(Stored data)
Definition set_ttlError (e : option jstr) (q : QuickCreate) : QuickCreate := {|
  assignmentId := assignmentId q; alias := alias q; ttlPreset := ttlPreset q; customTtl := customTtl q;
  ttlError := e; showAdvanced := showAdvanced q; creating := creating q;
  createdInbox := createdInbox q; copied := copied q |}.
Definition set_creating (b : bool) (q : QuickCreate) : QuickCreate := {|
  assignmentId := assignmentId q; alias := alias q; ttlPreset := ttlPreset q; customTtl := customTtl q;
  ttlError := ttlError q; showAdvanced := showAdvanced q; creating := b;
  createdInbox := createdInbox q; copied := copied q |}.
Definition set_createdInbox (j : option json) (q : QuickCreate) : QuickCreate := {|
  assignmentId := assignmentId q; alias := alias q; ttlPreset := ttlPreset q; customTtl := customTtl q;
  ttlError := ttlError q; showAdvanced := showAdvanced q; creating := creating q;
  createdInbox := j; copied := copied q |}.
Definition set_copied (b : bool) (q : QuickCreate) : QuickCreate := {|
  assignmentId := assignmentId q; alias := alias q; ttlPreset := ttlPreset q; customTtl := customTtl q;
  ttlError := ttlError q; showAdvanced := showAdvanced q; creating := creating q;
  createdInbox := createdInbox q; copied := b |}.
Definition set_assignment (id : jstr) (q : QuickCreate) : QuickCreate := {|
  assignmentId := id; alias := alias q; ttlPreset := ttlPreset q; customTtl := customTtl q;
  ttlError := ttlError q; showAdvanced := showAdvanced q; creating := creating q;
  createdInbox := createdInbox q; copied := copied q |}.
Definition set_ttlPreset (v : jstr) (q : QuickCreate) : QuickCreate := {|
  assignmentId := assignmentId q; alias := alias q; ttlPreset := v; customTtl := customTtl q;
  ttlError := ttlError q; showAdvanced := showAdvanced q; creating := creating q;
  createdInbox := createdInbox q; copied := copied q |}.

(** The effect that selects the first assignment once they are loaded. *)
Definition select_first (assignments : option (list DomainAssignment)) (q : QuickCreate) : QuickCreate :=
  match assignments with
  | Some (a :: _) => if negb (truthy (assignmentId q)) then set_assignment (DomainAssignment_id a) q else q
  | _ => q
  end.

* **What is expected**: What is wanted is the line containing "Definition set_copied (b" and every line after it through the last line of the entries, printed exactly.

* **Written response**:
Definition set_copied (b : bool) (q : QuickCreate) : QuickCreate := {|
  assignmentId := assignmentId q; alias := alias q; ttlPreset := ttlPreset q; customTtl := customTtl q;
  ttlError := ttlError q; showAdvanced := showAdvanced q; creating := creating q;
  createdInbox := createdInbox q; copied := b |}.
Definition set_assignment (id : jstr) (q : QuickCreate) : QuickCreate := {|
  assignmentId := id; alias := alias q; ttlPreset := ttlPreset q; customTtl := customTtl q;
  ttlError := ttlError q; showAdvanced := showAdvanced q; creating := creating q;
  createdInbox := createdInbox q; copied := copied q |}.
Definition set_ttlPreset (v : jstr) (q : QuickCreate) : QuickCreate := {|
  assignmentId := assignmentId q; alias := alias q; ttlPreset := v; customTtl := customTtl q;
  ttlError := ttlError q; showAdvanced := showAdvanced q; creating := creating q;
  createdInbox := createdInbox q; copied := copied q |}.

(** The effect that selects the first assignment once they are loaded. *)
Definition select_first (assignments : option (list DomainAssignment)) (q : QuickCreate) : QuickCreate :=
  match assignments with
  | Some (a :: _) => if negb (truthy (assignmentId q)) then set_assignment (DomainAssignment_id a) q else q
  | _ => q
  end.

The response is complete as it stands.